Assessment of erythrocyte GPx activity

GPx activity was determined using a kit assay (Cat. #: K762-100; BioVision, Milpitas, CA) as per the manufacturer’s instructions. In this assay, GPx reduced cumene hydroperoxide while oxidizing GSH to GSSG. The generated GSSG was then reduced to GSH with the consumption of NADPH by GR. The decrease in NADPH, which was measured colorimetrically at 340 nm, was proportional to GPx activity. The assay had a detection sensitivity of ~ 0.5 mU/mL of GPx in the samples.

Statistical analysis

Data were coded, entered into, and analyzed using the Statistical Package for the Social Sciences (SPSS) for Windows version 24 (IBM Corp., Armonk, N.Y., USA).
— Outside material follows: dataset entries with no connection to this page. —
(** [_identify_missing_info]: a required field is missing when its name
    is not a key of [extracted_info]. *)
Definition _identify_missing_info (schema : Schema) (extracted_info : gmap string Value)
    : list string :=
  concat (map (fun entry =>
                 concat (map (fun field =>
                           if is_required field then
                             let field_name := field_name_of (fst entry) field in
                             match extracted_info !! field_name with
                             | None => [field_name]
                             | Some _ => []
                             end
                           else [])
                        (snd entry)))
              (field_discovery schema)).

(** [field_name.split('_', 1)]: the part after the first underscore *)
Fixpoint after_underscore (s : string) : option string :=
  match s with
  | EmptyString => None
  | String c s' => if Ascii.eqb c "_"%char then Some s' else after_underscore s'
  end.

(** [_generate_next_questions]; unpacking the split raises when a name
    has no underscore. *)
Definition next_question (field_name : string) : Res string :=
  match after_underscore field_name with
  | None => Raise "ValueError"
  | Some field_type =>
      if contains "employer" field_name || contains "employee" field_name
      then Ok ("What is the " ++ replace_underscore field_type ++ " name and details?")
      else if contains "salary" field_name || contains "payment" field_name
      then Ok "What is the agreed salary/compensation amount?"
      else if contains "duration" field_name || contains "period" field_name
      then Ok "What is the contract duration/period?"
      else if contains "start" field_name || contains "commencement" field_name
      then Ok "What is the start/commencement date?"
      else Ok ("Please provide " ++ replace_underscore field_name)
  end.

Definition _generate_next_questions (missing_info : list string) (schema : Schema)
    : Res (list string) :=
  mapM next_question missing_info.

(** [update_form_with_user_input]: [extracted_info.update(user_input)],
    then the missing fields are identified again. *)
Definition update_form_with_user_input (form_data : Form)
    (user_input : gmap string Value) : Res Form :=
  let info := user_input ∪ extracted_info form_data in
  let missing := _identify_missing_info (schema form_data) info in
  qs <- _generate_next_questions missing (schema form_data) ;;
  Ok {| document_type := document_type form_data;
        schema := schema form_data;
        form_structure := form_structure form_data;
        validation_rules := validation_rules form_data;
        interaction_flow := interaction_flow form_data;
        extracted_info := info;
        missing_info := missing;
        next_questions := Some qs |}.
GSH was normally distributed, whereas GPx and the GSH:GSSG ratio were not normally distributed. GPx activity had a more bimodal distribution and could not be normalized with the usual transformation. The GSH:GSSG ratio was normalized by taking the square root of the variable. For normally distributed variables, data are presented as mean (SD), whereas for non-normally distributed variables, descriptive data are reported as the median and interquartile range (IQR). Significant group differences in the GPx activity were assessed using the chi-square test and the independent-samples median test, whereas for GSH and the GSH:GSSG ratio, the t-test for independent samples and analysis of variance (ANOVA) were used. The Spearman’s correlation coefficients (ρ) were calculated to determine the correlation between GSH, GSH:GSSG ratio, and GPx activity, with each of these variables treated separately as the dependent variable and WC, BMI, and Hb as the independent variables. Hb was used as a continuous variable, whereas the other variables were used as categorical ones. The association of GSH, GSH:GSSG ratio, and GPx activity with obesity or anemia was evaluated using multinomial logistic regression. The odds ratios were adjusted for age, sex, and anemia status (or obesity status). Anemia, BMI, and WC were used as binary categorical variables. The WC/Ht ratio was used as both a continuous variable and as tertiles. The analyses were conducted by fitting GSH, GSH:GSSG ratio, and GPX as continuous variables as well as categorizing them into tertiles. The level of significance was set at p < 0.05.